[Required work] Copy the lines below that contain "which".

[Record extracts]
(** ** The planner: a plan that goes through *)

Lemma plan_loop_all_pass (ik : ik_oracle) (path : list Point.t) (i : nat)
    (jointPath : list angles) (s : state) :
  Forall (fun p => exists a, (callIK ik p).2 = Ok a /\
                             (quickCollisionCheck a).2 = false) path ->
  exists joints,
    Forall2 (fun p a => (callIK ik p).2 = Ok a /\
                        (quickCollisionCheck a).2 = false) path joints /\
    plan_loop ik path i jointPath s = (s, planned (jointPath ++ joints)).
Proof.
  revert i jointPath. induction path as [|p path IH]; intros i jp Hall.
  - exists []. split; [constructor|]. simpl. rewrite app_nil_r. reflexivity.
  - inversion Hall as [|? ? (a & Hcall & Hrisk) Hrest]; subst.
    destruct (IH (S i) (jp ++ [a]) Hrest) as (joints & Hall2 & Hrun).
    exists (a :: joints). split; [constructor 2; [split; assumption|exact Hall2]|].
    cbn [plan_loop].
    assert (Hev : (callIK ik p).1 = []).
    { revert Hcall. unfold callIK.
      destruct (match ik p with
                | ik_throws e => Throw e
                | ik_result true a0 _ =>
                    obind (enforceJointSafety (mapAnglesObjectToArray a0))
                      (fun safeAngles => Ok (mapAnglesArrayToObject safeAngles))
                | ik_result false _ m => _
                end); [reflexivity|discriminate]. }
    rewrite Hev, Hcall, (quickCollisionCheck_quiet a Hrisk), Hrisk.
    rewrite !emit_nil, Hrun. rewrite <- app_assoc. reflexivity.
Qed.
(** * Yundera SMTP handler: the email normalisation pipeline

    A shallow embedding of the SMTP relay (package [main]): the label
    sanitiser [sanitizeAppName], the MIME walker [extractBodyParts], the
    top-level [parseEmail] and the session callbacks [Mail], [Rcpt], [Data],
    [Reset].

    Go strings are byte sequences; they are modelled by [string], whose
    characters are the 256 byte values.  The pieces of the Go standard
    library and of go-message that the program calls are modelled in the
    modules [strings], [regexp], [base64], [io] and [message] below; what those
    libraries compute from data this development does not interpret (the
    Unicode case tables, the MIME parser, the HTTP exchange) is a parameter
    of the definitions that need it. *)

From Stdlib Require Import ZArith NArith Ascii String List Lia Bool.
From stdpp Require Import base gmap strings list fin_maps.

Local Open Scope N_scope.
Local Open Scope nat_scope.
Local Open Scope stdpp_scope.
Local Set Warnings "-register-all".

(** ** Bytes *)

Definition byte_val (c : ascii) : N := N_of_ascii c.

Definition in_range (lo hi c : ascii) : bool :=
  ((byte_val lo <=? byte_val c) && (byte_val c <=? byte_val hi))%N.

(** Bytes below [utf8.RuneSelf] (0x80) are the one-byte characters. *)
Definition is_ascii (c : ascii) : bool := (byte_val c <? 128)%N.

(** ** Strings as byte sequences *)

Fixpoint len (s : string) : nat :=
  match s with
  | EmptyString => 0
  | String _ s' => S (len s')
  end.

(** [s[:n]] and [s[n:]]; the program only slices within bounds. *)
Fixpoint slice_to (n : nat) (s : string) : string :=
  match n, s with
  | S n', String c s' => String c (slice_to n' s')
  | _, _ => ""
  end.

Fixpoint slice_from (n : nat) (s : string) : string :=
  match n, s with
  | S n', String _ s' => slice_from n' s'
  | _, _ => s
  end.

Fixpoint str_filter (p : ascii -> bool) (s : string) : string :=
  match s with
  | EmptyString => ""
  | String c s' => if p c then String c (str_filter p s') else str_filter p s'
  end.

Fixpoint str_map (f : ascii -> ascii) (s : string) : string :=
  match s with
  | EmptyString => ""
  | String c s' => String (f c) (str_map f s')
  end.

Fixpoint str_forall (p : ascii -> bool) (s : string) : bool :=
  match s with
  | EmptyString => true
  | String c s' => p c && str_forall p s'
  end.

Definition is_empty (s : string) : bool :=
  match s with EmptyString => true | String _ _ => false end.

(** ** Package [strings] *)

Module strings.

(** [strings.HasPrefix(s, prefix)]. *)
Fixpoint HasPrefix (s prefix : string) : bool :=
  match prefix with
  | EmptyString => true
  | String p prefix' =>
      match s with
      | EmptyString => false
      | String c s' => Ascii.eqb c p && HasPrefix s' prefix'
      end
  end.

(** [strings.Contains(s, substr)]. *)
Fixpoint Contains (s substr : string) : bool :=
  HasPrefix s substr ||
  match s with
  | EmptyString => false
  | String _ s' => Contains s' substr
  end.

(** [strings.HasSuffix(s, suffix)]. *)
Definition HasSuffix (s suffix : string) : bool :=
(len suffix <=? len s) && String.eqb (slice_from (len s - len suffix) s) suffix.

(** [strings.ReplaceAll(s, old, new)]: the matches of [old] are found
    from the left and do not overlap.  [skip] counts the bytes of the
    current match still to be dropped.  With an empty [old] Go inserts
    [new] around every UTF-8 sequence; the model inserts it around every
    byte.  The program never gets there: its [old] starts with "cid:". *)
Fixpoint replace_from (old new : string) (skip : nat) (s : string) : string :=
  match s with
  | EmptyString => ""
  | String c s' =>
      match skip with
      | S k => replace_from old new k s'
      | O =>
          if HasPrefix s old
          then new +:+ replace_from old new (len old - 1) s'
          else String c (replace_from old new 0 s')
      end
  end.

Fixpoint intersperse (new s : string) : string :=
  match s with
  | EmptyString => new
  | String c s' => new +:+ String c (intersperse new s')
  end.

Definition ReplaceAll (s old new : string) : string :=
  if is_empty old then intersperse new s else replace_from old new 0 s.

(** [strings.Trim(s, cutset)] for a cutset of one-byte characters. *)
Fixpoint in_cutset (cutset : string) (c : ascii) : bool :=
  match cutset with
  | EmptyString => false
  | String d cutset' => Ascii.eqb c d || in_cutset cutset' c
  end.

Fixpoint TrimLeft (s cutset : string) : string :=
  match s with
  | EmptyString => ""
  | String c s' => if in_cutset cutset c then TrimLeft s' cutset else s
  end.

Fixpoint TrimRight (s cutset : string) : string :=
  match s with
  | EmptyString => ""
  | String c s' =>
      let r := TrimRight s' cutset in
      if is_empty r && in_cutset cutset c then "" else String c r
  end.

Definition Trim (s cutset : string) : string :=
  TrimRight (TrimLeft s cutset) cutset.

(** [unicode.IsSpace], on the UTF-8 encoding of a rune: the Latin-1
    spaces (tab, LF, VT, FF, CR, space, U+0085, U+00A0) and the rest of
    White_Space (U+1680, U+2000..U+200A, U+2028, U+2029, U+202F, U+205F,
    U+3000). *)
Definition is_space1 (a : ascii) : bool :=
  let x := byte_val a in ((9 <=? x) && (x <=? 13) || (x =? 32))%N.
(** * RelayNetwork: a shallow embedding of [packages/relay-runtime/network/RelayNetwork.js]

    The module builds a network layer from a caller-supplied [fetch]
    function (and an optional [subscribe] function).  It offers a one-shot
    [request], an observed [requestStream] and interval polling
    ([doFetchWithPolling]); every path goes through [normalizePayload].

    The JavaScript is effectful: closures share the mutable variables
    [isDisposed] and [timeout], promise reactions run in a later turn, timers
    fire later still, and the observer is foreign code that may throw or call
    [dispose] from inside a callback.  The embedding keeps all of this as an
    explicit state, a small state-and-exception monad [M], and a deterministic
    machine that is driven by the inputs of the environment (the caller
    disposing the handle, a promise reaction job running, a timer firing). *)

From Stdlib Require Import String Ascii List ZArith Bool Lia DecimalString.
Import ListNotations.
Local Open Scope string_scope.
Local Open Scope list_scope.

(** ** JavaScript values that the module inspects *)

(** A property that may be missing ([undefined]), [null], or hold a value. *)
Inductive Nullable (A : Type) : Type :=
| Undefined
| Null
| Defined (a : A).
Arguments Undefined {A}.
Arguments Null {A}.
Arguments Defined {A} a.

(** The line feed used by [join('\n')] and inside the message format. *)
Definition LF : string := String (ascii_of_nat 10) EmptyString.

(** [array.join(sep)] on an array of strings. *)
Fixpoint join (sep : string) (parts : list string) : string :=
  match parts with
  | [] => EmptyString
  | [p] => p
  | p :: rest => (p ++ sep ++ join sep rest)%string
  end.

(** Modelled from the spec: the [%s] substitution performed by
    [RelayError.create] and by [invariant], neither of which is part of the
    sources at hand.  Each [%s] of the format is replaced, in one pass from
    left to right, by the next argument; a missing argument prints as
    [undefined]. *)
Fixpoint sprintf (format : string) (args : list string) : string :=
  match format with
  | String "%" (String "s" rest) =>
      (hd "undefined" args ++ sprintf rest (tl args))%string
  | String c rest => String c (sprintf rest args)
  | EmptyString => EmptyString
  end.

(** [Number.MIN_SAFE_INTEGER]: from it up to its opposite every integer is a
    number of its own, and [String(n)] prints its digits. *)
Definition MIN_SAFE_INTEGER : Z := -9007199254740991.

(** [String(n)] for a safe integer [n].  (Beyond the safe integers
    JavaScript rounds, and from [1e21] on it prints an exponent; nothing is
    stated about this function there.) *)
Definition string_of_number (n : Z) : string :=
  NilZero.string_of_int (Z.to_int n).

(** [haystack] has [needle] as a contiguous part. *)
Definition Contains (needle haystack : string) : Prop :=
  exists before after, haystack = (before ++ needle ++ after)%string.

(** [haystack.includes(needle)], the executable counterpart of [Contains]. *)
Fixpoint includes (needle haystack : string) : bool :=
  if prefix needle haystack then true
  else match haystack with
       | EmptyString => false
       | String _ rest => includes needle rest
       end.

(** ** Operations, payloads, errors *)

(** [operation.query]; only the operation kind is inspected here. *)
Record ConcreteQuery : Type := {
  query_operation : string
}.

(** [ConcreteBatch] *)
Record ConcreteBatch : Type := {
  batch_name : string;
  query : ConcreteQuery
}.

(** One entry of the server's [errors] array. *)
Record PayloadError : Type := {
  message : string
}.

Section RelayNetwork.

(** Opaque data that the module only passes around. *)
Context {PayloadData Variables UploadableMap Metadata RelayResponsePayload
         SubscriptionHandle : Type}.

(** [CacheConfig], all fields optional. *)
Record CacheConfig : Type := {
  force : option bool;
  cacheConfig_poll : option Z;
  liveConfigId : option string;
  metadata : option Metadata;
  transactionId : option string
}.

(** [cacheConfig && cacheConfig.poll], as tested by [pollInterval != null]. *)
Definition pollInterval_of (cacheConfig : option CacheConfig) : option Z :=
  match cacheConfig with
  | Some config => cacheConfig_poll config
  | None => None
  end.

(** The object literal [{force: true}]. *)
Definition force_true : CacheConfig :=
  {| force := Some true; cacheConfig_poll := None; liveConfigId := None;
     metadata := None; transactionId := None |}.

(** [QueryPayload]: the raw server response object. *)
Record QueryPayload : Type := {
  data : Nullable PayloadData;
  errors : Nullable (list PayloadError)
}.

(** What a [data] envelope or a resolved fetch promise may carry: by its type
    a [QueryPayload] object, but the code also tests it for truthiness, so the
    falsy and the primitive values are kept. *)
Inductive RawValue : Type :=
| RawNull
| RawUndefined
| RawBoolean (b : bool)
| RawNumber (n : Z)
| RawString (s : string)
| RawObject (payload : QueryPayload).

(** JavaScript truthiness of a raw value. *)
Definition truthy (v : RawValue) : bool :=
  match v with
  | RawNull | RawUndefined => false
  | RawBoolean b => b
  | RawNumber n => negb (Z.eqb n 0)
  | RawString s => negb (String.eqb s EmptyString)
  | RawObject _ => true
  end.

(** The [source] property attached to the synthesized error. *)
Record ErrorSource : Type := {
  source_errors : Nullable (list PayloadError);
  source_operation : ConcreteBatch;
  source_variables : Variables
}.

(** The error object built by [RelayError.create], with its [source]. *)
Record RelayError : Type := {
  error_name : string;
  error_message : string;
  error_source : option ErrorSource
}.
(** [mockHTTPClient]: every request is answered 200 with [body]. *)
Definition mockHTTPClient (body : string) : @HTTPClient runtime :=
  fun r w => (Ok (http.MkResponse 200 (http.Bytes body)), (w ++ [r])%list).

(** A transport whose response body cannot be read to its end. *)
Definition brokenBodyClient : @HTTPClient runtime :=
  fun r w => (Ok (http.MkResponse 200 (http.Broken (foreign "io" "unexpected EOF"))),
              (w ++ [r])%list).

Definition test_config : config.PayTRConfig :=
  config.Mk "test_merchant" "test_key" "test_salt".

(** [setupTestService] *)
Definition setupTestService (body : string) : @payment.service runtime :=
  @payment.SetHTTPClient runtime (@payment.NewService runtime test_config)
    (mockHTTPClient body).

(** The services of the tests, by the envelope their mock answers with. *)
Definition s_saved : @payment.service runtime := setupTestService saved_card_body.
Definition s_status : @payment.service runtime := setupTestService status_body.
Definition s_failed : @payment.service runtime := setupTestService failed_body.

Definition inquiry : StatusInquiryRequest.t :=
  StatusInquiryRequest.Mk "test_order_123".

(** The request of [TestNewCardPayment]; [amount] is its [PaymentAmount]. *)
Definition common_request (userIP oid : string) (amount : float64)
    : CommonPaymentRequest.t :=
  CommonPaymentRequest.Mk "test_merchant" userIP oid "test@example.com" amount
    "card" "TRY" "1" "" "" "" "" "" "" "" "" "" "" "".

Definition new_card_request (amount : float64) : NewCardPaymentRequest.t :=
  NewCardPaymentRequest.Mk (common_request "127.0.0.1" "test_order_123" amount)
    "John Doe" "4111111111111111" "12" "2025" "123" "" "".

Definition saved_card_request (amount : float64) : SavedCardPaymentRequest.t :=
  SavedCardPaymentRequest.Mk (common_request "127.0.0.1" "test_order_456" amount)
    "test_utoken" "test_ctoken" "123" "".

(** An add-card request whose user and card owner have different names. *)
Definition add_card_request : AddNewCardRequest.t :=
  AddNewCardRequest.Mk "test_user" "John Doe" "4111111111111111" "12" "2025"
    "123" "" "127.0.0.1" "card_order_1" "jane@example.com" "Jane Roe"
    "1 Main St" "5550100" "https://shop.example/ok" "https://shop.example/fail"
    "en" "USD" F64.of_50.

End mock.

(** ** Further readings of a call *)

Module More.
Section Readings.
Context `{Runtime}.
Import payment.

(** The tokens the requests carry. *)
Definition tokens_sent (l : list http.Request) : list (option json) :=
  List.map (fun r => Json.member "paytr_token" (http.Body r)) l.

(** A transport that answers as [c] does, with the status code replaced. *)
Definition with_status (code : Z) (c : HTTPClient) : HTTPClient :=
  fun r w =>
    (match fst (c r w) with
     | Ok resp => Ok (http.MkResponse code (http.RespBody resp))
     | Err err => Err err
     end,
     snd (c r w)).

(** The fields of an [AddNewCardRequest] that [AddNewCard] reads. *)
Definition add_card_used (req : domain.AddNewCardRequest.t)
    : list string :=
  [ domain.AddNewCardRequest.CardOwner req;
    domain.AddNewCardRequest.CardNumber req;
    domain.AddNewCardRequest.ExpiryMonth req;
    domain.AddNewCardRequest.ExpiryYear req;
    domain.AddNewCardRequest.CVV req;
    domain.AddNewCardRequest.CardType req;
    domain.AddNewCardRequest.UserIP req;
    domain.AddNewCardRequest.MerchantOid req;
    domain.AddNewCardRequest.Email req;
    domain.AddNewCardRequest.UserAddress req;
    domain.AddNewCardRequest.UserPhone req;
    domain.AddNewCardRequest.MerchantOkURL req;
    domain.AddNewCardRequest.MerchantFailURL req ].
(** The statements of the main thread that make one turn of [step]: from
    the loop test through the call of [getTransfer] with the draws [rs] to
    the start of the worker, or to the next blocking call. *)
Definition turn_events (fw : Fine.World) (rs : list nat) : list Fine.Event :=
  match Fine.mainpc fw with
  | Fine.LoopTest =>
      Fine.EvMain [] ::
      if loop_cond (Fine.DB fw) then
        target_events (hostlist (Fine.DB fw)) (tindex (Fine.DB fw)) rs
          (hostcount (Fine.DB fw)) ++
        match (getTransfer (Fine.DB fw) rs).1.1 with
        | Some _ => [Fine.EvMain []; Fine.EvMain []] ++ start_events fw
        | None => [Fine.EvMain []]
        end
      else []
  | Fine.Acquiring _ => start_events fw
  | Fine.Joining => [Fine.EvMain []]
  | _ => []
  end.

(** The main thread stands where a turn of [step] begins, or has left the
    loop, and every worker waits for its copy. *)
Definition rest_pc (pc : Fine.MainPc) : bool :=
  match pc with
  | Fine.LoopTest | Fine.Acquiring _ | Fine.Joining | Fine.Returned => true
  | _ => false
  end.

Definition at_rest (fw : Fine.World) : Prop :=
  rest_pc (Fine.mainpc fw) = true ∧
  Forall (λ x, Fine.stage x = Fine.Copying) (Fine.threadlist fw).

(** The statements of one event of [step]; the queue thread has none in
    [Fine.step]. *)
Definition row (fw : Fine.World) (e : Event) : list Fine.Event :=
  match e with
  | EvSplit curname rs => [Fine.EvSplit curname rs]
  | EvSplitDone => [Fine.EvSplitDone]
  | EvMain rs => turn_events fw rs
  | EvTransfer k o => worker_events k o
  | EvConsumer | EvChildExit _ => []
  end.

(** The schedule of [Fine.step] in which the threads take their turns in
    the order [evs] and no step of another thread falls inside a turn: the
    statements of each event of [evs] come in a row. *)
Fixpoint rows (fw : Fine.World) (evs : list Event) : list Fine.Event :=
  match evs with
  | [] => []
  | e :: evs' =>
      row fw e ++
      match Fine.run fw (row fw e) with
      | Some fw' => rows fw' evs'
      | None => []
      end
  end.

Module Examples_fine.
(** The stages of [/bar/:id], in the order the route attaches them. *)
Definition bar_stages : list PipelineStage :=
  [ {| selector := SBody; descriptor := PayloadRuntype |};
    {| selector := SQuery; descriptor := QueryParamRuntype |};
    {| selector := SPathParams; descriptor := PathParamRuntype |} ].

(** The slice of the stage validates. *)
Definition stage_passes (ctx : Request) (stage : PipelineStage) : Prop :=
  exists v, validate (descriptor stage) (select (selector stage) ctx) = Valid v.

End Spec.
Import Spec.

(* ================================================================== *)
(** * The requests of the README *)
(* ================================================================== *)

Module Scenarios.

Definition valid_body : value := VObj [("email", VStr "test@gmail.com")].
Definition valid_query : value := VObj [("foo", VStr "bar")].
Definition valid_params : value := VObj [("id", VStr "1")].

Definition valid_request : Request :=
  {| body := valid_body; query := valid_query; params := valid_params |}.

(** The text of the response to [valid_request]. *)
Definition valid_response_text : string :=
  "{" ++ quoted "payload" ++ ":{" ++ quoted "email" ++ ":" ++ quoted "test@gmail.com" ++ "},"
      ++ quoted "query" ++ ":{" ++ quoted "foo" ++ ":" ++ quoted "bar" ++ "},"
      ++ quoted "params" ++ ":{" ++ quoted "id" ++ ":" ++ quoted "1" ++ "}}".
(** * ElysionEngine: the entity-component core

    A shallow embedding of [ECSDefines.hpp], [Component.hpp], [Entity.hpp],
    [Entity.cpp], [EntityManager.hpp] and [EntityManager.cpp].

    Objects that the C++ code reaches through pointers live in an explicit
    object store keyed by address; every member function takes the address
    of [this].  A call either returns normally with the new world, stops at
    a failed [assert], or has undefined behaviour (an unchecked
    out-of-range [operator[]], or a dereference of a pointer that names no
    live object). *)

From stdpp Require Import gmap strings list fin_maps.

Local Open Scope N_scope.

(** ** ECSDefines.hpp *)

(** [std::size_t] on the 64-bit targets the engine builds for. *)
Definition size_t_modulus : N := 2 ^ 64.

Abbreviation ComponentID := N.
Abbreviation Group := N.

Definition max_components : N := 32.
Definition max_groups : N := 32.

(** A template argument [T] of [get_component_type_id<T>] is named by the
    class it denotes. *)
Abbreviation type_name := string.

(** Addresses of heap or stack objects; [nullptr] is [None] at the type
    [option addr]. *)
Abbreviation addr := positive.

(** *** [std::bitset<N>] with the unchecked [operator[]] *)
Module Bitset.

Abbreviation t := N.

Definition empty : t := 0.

[Exercise output]
    [RelayError.create] and by [invariant], neither of which is part of the
(** The schedule of [Fine.step] in which the threads take their turns in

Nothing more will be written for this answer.